--- Data for processing ---

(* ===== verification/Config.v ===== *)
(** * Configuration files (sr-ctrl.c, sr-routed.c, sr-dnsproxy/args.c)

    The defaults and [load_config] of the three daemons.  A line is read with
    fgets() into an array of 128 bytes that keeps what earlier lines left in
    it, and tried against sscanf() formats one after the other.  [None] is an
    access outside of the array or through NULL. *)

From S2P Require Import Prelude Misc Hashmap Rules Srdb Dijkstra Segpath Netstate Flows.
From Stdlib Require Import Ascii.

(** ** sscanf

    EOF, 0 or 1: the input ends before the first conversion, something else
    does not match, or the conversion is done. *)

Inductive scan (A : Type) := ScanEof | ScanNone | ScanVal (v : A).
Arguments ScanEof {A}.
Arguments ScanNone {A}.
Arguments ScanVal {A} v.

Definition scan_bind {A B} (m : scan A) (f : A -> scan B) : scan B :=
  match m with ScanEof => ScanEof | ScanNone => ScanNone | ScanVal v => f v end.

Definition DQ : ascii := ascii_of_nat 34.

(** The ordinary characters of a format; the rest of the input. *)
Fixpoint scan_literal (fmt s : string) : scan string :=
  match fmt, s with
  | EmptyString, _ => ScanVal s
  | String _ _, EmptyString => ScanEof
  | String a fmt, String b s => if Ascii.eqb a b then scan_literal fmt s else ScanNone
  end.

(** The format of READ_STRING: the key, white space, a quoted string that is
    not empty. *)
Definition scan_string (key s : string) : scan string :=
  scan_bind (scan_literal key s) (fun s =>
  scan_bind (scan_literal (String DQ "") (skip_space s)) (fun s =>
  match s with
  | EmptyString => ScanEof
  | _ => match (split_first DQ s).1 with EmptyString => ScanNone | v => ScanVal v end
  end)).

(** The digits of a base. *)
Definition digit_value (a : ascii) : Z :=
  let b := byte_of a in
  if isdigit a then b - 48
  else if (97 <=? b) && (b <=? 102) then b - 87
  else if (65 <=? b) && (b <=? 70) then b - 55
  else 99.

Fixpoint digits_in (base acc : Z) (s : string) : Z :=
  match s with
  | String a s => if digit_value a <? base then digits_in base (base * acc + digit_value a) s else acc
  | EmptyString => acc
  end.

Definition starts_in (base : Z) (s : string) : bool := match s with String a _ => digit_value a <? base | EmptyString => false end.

---

## Prompt
Which lines of the records contain the word "with"? Copy each of them.

## Solution
    The defaults and [load_config] of the three daemons.  A line is read with
  match m with ScanEof => ScanEof | ScanNone => ScanNone | ScanVal v => f v end.
  match fmt, s with
  match s with
  | _ => match (split_first DQ s).1 with EmptyString => ScanNone | v => ScanVal v end
  match s with
Definition starts_in (base : Z) (s : string) : bool := match s with String a _ => digit_value a <? base | EmptyString => false end.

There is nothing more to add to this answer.